Sensus kasta: Pemimpin dari JD(U), RJD, BJP, lainnya bertemu PM Modi |  Berita India

Sensus kasta: Pemimpin dari JD(U), RJD, BJP, lainnya bertemu PM Modi | Berita India


NEW DELHI: Delegasi sepuluh partai yang dipimpin oleh Ketua Menteri Bihar Nitish Kumar termasuk Janata Dal (Bersatu), Partai Bharatiya Janata (BJP), Rashtriya Janata Dal (RJD) dan lainnya bertemu dengan Perdana Menteri Narendra Modi di Blok Selatan di Delhi pada hari Senin untuk menuntut kasta -berbasis sensus.
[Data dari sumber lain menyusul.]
Lemma at_leaf_path x : at_leaf x → (1 ≤ length x.1 ≤ 4)%nat ∧ Forall (λ i, (i < 512)%nat) x.1.
Proof.
  intros (π & i & p & -> & Hp & He & _). pose proof (follow_length _ _ _ _ Hp).
  rewrite length_app. cbn. split; [lia|]. apply Forall_app. split; [by eapply follow_indices|].
  unfold entry in He. destruct (Htab _ _ Hp) as (t & Ht & Hl). rewrite Ht in He. cbn in He.
  apply lookup_lt_Some in He. apply Forall_singleton. lia.
Qed.

Lemma at_leaf_walk x σ : at_leaf x →
  walk T root 0 (x.1 ++ σ) = Some (Z.of_nat (length x.1 - 1), x.2).
Proof.
  intros (π & i & p & -> & Hp & He & Href). rewrite <- app_assoc.
  rewrite (walk_app _ _ _ _ _ p) by done. cbn. rewrite Z.add_0_l, He. cbn. rewrite Href.
  rewrite length_app. cbn. by rewrite Nat.add_sub.
Qed.

(** *** Leaves and addresses *)

Context (tag : Z) (Htag : 0 ≤ tag ≤ 0xffff).

Fixpoint path_offset (l : Z) ρ : Z :=
  match ρ with
  | [] => 0
  | i :: ρ' => Z.of_nat i * span l + path_offset (l + 1) ρ'
  end.
(** The first address below a path. *)
Definition va_of ρ : Z := tag * 2 ^ 48 + path_offset 0 ρ.

Lemma path_offset_snoc l ρ i :
  path_offset l (ρ ++ [i]) = path_offset l ρ + Z.of_nat i * span (l + Z.of_nat (length ρ)).
Proof.
  revert l. induction ρ as [|j ρ IH]; intros l; cbn [app path_offset length].
  - change (Z.of_nat 0) with 0. rewrite !Z.add_0_r. lia.
  - rewrite IH. replace (l + 1 + Z.of_nat (length ρ)) with (l + Z.of_nat (S (length ρ))) by lia. lia.
Qed.
Lemma va_of_snoc ρ i : va_of (ρ ++ [i]) = va_of ρ + Z.of_nat i * span (Z.of_nat (length ρ)).
Proof. unfold va_of. rewrite path_offset_snoc, Z.add_0_l. lia. Qed.

Lemma span_up l : 0 ≤ l ≤ 3 → 512 * span (l + 1) = span l.
Proof.
  intros. unfold span. change 512 with (2 ^ 9). rewrite <- Z.pow_add_r by lia. f_equal. lia.
Qed.

Lemma digit_of_range va p q (a : nat) : 0 < p → (a < 512)%nat →
  (512 * q + Z.of_nat a) * p ≤ va < (512 * q + Z.of_nat a + 1) * p →
  Z.to_nat ((va / p) mod 512) = a.
Proof.
  intros Hp Ha Hva. rewrite <- (Z.div_unique_pos va p (512 * q + Z.of_nat a)
    (va - (512 * q + Z.of_nat a) * p)) by lia.
  rewrite Z.add_comm, Z.mul_comm, Z.mod_add, Z.mod_small by lia. lia.
Qed.
Lemma rounded_facts layout a sz : a mod 8 = 0 → sz mod 8 = 0 → FREE_HEADER ≤ sz →
  needed layout a ≤ sz → 0 ≤ layout_size layout → 0 ≤ padding layout a →
  needed layout a ≤ rounded layout a ≤ sz ∧ FREE_HEADER ≤ rounded layout a ∧
  rounded layout a mod 8 = 0.
Proof.
  unfold rounded, needed, FREE_HEADER, ALLOC_HEADER. intros Ha Hs Hsz Hn Hls Hp.
  set (p := padding layout a) in *. clearbody p.
  set (q := Z.max (8 + p + layout_size layout) 24).
  assert (q = 8 + p + layout_size layout ∨ q = 24) by (unfold q; lia).
  assert (24 ≤ q ∧ 8 + p + layout_size layout ≤ q) by (unfold q; lia).
  clearbody q. dlia.
Qed.

(** The sizes [alloc_from] computes. *)
Lemma alloc_from_sizes {B} h layout a sz (k : Z → Z → Z → HM B) : layout_ok layout →
  block_ok (heap_size_in_bytes h) (a, sz) → KERNEL_HEAP_START + heap_size_in_bytes h < U64 →
  needed layout a ≤ sz →
  (padding_before ← lift (VirtualAddress.align_offset
      (VirtualAddress.add a ALLOC_HEADER) (layout_align layout));
   x ← lift (uadd ALLOC_HEADER padding_before);
   y ← lift (uadd x (layout_size layout));
   let req0 := Z.max y FREE_HEADER in
   off ← lift (VirtualAddress.align_offset (VirtualAddress.add a req0) FREE_ALIGN);
   req ← lift (uadd req0 off);
   rest ← lift (usub sz req);
   k padding_before req rest) h
  = k (padding layout a) (rounded layout a) (sz - rounded layout a) h.
Proof.
  intros Hl Hb Hend Hn. pose proof Hb as (Hlo & Hhi & Ham & Hsm & Hsz). cbn in *.
  destruct (padding_facts layout a Hl Ham) as (Hoff & Hp & _ & _). destruct Hl as [_ Hls].
  destruct (rounded_facts layout a sz) as ((Hr1 & Hr2) & Hr3 & _); [done..|lia|lia|].
  unfold VirtualAddress.add. unfold needed, rounded, FREE_HEADER, ALLOC_HEADER, KERNEL_HEAP_START in *.
  rewrite (wrapping_add_small a 8) by lia. rewrite Hoff. run_step. run_step. run_step. cbv zeta.
  set (q := Z.max (8 + padding layout a + layout_size layout) 24) in *.
  assert (0 ≤ (- (a + q)) mod 8 < 8) by dlia.
  assert (q ≤ sz) by (unfold q; lia).
  rewrite (wrapping_add_small a q) by (unfold q in *; lia). rewrite align_offset_8. run_step.
  erewrite bind_run by (apply lift_Ok; split; [apply uadd_Some; split; [done|lia]|done]).
  erewrite bind_run by (apply lift_Ok; split; [apply usub_Some; split; [done|lia]|done]).
  done.
Qed.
Selain Ketua Menteri Bihar, anggota delegasi lainnya adalah Tejashwi Prasad Yadav dari RJD, pemimpin JD(U) Vijay Kumar Choudhary, yang juga menteri pendidikan dan urusan parlemen, mantan Ketua Menteri dan Presiden Hindustani Awam Morcha (HAM) Jitan Ram Manjhi, pemimpin partai legislatif Kongres Ajeet Sharma dan pemimpin BJP dan menteri Bihar Janak Ram, pemimpin partai legislatif CPI-ML Mahboob Alam, Akhtarul Imam dari AIMIM, Mukesh Sahni dari VIP, Suryakant Paswan dari CPI dan Ajay Kunar dari CPM.
“Sensus berbasis kasta tidak hanya untuk Bihar, orang-orang di seluruh negeri akan mendapat manfaat dari ini,” kata supremo Janata Dal (United), yang tiba di ibu kota negara, Minggu.
Saat berbicara kepada wartawan di bandara mengatakan, “Kami (delegasi yang terdiri dari perwakilan 10 partai berbeda) akan bertemu PM Narendra Modi pada pukul 11 ​​pagi pada hari Senin dengan permintaan kami untuk sensus berbasis kasta.”
Mukesh Sahni Presiden Partai Vikassheel Insaan (VIP) dan menteri di pemerintahan Bihar mengatakan kepada ANI bahwa sensus berbasis kasta harus dilakukan di negara ini khususnya di Bihar dan ada banyak kasta kecil yang jauh dari arus utama pembangunan, jika kita memiliki informasi tentang mereka maka kita akan dapat membuat kebijakan yang lebih baik untuk mereka.
“Saya seorang menteri di Bihar untuk Departemen Hewan dan Perikanan dan kami menghitung sejumlah hewan untuk mengetahui berapa banyak kuda, gajah, unta, dan hewan lain yang ada di negara bagian kami. Jika Anda menyimpan informasi tentang hewan, mengapa tidak menyimpan informasi tentangnya? manusia,” tambah Sahni.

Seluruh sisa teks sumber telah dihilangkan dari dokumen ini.